Who decides what is permissible? Genome editing of human embryos
In my previous essay, I discussed issues surrounding genome editing. By chance, the topic
has since received inordinate media attention, bringing it to the forefront of scientific research to the general public. In some ways, genome editing can be viewed as “hot fashion” in the world of science policy and bioethics. Arguably the biggest debates arise with discussion on how this technology should be applied to the embryo. Current consensus refuses any embryos that have undergone genome editing to be used for impregnation.
But what about defective embryos available for basic research? How should these be used? On April 19, the Japanese government made an announcement with regards to responsible embryo research. Until then, with regards to other controversial science policy, the government had worked with academic societies to formulate guidelines, and originally this was to be the case for genome editing of the embryo as well.

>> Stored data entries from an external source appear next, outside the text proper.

(* ===== verification/Router.v ===== *)
(** * Request routing of the Express application

    What happens to a request before a handler of [src/server.js] runs
    (lines 9-13 and the [app.get/post/put] registrations at 414, 484,
    525 and 574): [express.static] on the [public] directory, then the
    route table, matched by path-to-regexp (case-insensitive, an optional
    trailing slash, [:indexId] one path segment decoded with
    [decodeURIComponent], a 400 when that throws), and the query string
    parsed by [qs] into [req.query].  [app] runs the handler a route
    selects in the request monad of [Server].

    The query parser is [qs] on flat keys: a key written with brackets
    ([faceId[x]=...]) builds a nested value, which is reported as
    [QNested] and not followed further.  Percent-decoding works on bytes;
    the UTF-8 validity of decoded sequences is not checked. *)

From Stdlib Require Import QArith ZArith String Ascii List Bool Lia.
From S2P Require Import Prelude Imagga Confidence Colors Server Faces.
Import ListNotations.
Import Color Server Faces.
Local Open Scope string_scope.

Module Router.

(** ** Requests and routes *)

Inductive Method := GET | HEAD | POST | PUT | OtherMethod.

Definition method_name (m : Method) : string :=
  match m with
  | GET => "GET" | HEAD => "HEAD" | POST => "POST" | PUT => "PUT" | OtherMethod => "OTHER"
  end.

(** A query value: a string, the array of a repeated key, or a nested
    value built from a bracketed key. *)
Inductive qvalue := QStr (s : string) | QArr (l : list string) | QNested.
(* ===== verification/Flow.v ===== *)
(** * The client on the server's answers

    The composition of the two programs: the bodies of [src/server.js]
    serialized by [Wire] and rendered by the client of
    [src/public/app.js] ([Render], [Client]).  The lemmas evaluate each
    section of [renderAdvancedSceneContext] on a serialized context, and
    [categories_view] states what the category section promises of the
    server's categorization (the refinement theorem); the other theorems
    follow an answer of [/api/analyze], [/api/detect-faces] and
    [/api/recognize-face] to the page the user sees, and the recognize
    request the client builds through the Express router ([Router]) to
    the handler. *)

From Stdlib Require Import QArith ZArith String Ascii List Bool Lia Permutation.
From S2P Require Import Prelude Json Imagga Confidence Colors Tags Metrics Scene Server Faces Router Wire Dom Render Client.
Import ListNotations.
Import Json Payload Conf Color Tags Metrics Scene Server Faces Router Wire Dom Render Client.
Local Open Scope string_scope.
Local Open Scope ui_scope.

Module Flow.

(** The [fetch] outcome of a server response: [res.ok] for a 2xx status
    and the JSON body. *)
Definition answer_of (r : Server.Response) : Answer :=
  Client.Response ((200 <=? res_status r) && (res_status r <? 300))%Z (to_json (res_body r)).

Definition face_answer_of (r : FaceResponse) : Answer :=
  Client.Response ((200 <=? f_status r) && (f_status r <? 300))%Z (to_json (f_body r)).

(** The colors an analysis answer carries ([data.colors.result.colors]). *)
Definition answer_colors (b : Body) : list ColorItem :=
  match b with
  | AnalyzeOk _ a _ => or_nil (bind_opt (an_colors a) result_colors)
  | _ => []
  end.

(** ** Sample upstreams of the witnesses *)

Definition colors_data (hex : string) : Data :=
  mkData None (Some [mkColor (Some hex) (Some 60)]) None None None None.

(** Tags and colors succeed, the auto-tagging fails. *)
Definition hex_upstream (hex : string) : Upstream := fun _ c =>
  match c with
  | GetTags _ _ => Ok (Some tags_data)
  | GetColors _ _ => Ok (Some (colors_data hex))
  | _ => Fail (Some 500%Z) None
  end.

(** Face detection finds one face. *)
Definition faces_upstream : Upstream := fun _ c =>
  match c with
  | GetFaceDetection _ _ => Ok (Some (mkData None None None (Some [mkFace (Some "f0a1")]) None None))
  | _ => Fail (Some 500%Z) None
  end.

(** Recognition finds one person, whose id was stored as markup. *)
Definition markup_id : string := "<img src=x onerror=alert(1)>".
Definition people_upstream : Upstream := fun _ c =>
  match c with
  | GetRecognition _ _ _ => Ok (Some (mkData None None None None (Some [mkPerson (Some markup_id) (Some 95)]) None))
  | _ => Fail (Some 500%Z) None
  end.

Definition url_request : ImageRequest := mkImageRequest (Some "http://x/y.jpg") None.
Definition blob_request : ImageRequest := mkImageRequest None (Some (Server.mkFile (Some "blob"))).

(** The response of a handler run, by computation. *)
Definition response_or {A} (o : Exn + A) (d : A) : A := match o with inr r => r | inl _ => d end.

Definition analyze_response (hex : string) : Server.Response :=
  response_or (snd (@api_analyze (hex_upstream hex) sample_env url_request [])) (mkResponse 0 (ErrorMsg "")).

However, in practice, the government was too deferential to academic societies, abnegating responsibility and frustrating scientists who felt they were not receiving sufficient support.
Of course, the government should not completely absolve itself of responsibility for policy on such an important matter. Yet it is the scientists who are using the technology and best informed about its potential benefits and risk. According to the British sociologist Geoffrey Millerson, experts and professionals are capable of self-governing. Too much government influence makes policy vulnerable to political interests and not scientific ones and puts into question the whole purpose of having expert groups.
At the same time, neither would we want scientists to have too much influence on policy making. The current situation is reminiscent of the discussions surrounding human ES cells. Then, it could be argued, researchers in regenerative medicine and embryology were not sufficiently consulted.